# Upconverting DVD Players



## DBS Commando (Apr 7, 2006)

I've been researching upconverting DVD players as of late and I have a few questions as in terms of video quality...

1. Do you still see the black bars in widescreen movies or is the picture scaled so that it takes up every single pixel on the TV? (like HD content)

2. Is there a noticeable difference in video quality? Does it really look better? Do the movies look fuzzy or noticeably stretched?


----------



## davring (Jan 13, 2007)

Upconverting resolution and screen format are two different things. The upconversion, I think, does very little to picture quality. IMHO I have seen a couple of different kinds of players, and I have a decent one, not even close to HD. Very hard to make 480p look like 1080p.


----------



## Stuart Sweet (Jun 19, 2006)

1. Yes if it's "anamorphic widescreen"

2. Yes, yes, yes. Even with the cheapest one. The Oppo DVD players are supposedly as good as you're going to get but they're a lot more than my $70 Philips from Costco.

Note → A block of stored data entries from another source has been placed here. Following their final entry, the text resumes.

Definition name_prompt : jsstring :=
  str "Identify the primary product name from this image. Provide only the name.".
Definition expiry_prompt : jsstring :=
  str "Identify the expiry date from this image. Provide only the date, ideally in YYYY-MM-DD format if clearly visible, otherwise as seen.".

Definition msg_load_failed : jsstring := str "Could not load saved products.".
Definition msg_save_failed : jsstring :=
  str "Could not save products. Changes might not persist.".
Definition msg_name_failed : jsstring := str "Failed to process product name image.".
Definition msg_expiry_failed : jsstring := str "Failed to process expiry date image.".
Definition msg_empty_name : jsstring := str "Product name cannot be empty.".
Definition msg_images_required : jsstring :=
  str "Both product name and expiry images are required.".

(** The updater of [handleSaveProduct]: [[newProduct, ...prevProducts]]. *)
Definition prependProduct (newProduct : Product) (prevProducts : list Product)
  : list Product :=
  newProduct :: prevProducts.

(** The updater of [handleDeleteProduct]:
    [prevProducts.filter(p => p.id !== productId)]. *)
Definition removeProduct (productId : jsstring) (prevProducts : list Product)
  : list Product :=
  filter (fun p => negb (JsString.eqb (id p) productId)) prevProducts.

Definition resetScanState (st : AppState) : AppState :=
  st |> setCurrentNameImage None
     |> setCurrentExpiryImage None
     |> setExtractedName []
     |> setEditedName []
     |> setExtractedExpiry []
     |> setEditedExpiry []
     |> setError None.

Definition handleStartScan (st : AppState) : AppState :=
  st |> resetScanState |> setScanStage AWAITING_NAME_IMAGE.

Definition handleCancelScan (st : AppState) : AppState :=
  st |> setScanStage IDLE |> resetScanState.

Definition handleDeleteProduct (productId : jsstring) (st : AppState) : AppState :=
  st |> setProducts (removeProduct productId).

(** The [onClick] of the "Retake All" button. *)
Definition handleRetakeAll (st : AppState) : AppState :=
  st |> setScanStage AWAITING_NAME_IMAGE.

(** The image of a slot once [!image] has been ruled out. *)
Definition image_data (image : option jsstring) : jsstring :=
  match image with
  | Some s => s
  | None => []
  end.

(** [handleSaveProduct]; [uuid] is what [crypto.randomUUID()] returns and
    [now] what [new Date().toISOString()] returns in this call. *)
Definition handleSaveProduct (uuid now : jsstring) (st : AppState) : AppState :=
  if JsString.is_empty (JsString.trim (editedName st)) then
    st |> setError (Some msg_empty_name)
  else if image_missing (currentNameImage st)
          || image_missing (currentExpiryImage st) then
    st |> setError (Some msg_images_required)
  else
    let newProduct := {|
      id := uuid;
      name := JsString.trim (editedName st);
      expiryDate := JsString.trim (editedExpiry st);
      nameImageBase64 := image_data (currentNameImage st);
      expiryImageBase64 := image_data (currentExpiryImage st);
      scannedAt := now |} in
    st |> setProducts (prependProduct newProduct)
       |> setScanStage IDLE
       |> resetScanState.

Section Capture.

Variable API_KEY : option jsstring.
Variable generateContent : GenerateContentRequest -> result jsstring.

(** [handleNameImageCapture] up to its [await]. *)
Definition handleNameImageCapture_begin (imageBase64 : jsstring)
  (st : AppState) : AppState :=
  st |> setCurrentNameImage (Some imageBase64)
     |> setScanStage PROCESSING_NAME_IMAGE
     |> setIsLoading true
     |> setError None.

(** [handleNameImageCapture] from the point the awaited extraction
    settles: the rest of [try], or [catch], and then [finally]. *)
Definition handleNameImageCapture_settle (outcome : result jsstring)
  (st : AppState) : AppState :=
  match outcome with
  | Return name =>
      st |> setExtractedName name
         |> setEditedName name
         |> setScanStage AWAITING_EXPIRY_IMAGE
  | Throw err =>
      st |> setError (Some (message_of err msg_name_failed))
         |> setScanStage AWAITING_NAME_IMAGE
  end |> setIsLoading false.

Definition handleNameImageCapture (imageBase64 : jsstring) (st : AppState)
  : AppState :=
  st |> handleNameImageCapture_begin imageBase64
     |> handleNameImageCapture_settle
          (extractTextFromImage API_KEY generateContent imageBase64 name_prompt).

Definition handleExpiryImageCapture_begin (imageBase64 : jsstring)
  (st : AppState) : AppState :=
  st |> setCurrentExpiryImage (Some imageBase64)
     |> setScanStage PROCESSING_EXPIRY_IMAGE
     |> setIsLoading true
     |> setError None.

Agreed it's still not HD, and isn't going to be. But my DVD of "The Blues Brothers" was quite close to the version shown on HDNet, just not as grainy in appearance.


----------



## wakajawaka (Sep 27, 2006)

1. The DVD needs to be "Enhanced for Widescreen TVs". Even still, if the movie was shot in anything higher than 16:9 (2.35:1 is common) there may still be black bars top and bottom. My upconverting DVD player also has a zoom in/out feature that can eliminate the bars for other standard widescreen DVDs. Although the zoom in sometimes causes video artifacts to appear, the quality really lies with how the DVD was mastered.

2. I have the Oppo 981HD, it is a fantastic player. It plays nearly anything you can throw at it (including DVD-Audio and SACD audio formats). The picture quality is very noticeably better than any DVD player I have ever owned. One caveat, the 981 will only output upconverted video via HDMI, no component connection is available. It has an S-Video out, but that is there for trouble shooting only and will not garner you any benefit up upconverting. Oppo has other upconverting players that have component out though.


----------



## DBS Commando (Apr 7, 2006)

wakajawaka said:


> 1. The DVD needs to be "Enhanced for Widescreen TVs". Even still, if the movie was shot in anything higher than 16:9 (2.35:1 is common) there may still be black bars top and bottom. My upconverting DVD player also has a zoom in/out feature that can eliminate the bars for other standard widescreen DVDs. Although the zoom in sometimes causes video artifacts to appear, the quality really lies with how the DVD was mastered.
> 
> 2. I have the Oppo 981HD, it is a fantastic player. It plays nearly anything you can throw at it (including DVD-Audio and SACD audio formats). The picture quality is very noticeably better than any DVD player I have ever owned. One caveat, the 981 will only output upconverted video via HDMI, no component connection is available. It has an S-Video out, but that is there for trouble shooting only and will not garner you any benefit up upconverting. Oppo has other upconverting players that have component out though.


I looked at that player. It looks nice but its almost the same price as a Toshiba HD-DVD player which also can upconvert. I'd spring for the Toshiba but Blu-Ray has better movies in High-Def that are exclusive to that format. (I'm really getting sick of these format wars)


----------



## wakajawaka (Sep 27, 2006)

ComputerBox said:


> I looked at that player. It looks nice but its almost the same price as a Toshiba HD-DVD player which also can upconvert. I'd spring for the Toshiba but Blu-Ray has better movies in High-Def that are exclusive to that format. (I'm really getting sick of these format wars)


True, but the Toshiba doesn't do all th Audio/Video formats the Oppo does, that was a big selling point to me. PLus I won't touch any of the HD stuff til they figure out what format is the winner.


----------



## quadbill (Jan 12, 2007)

i have the oppo 970hd and love it


----------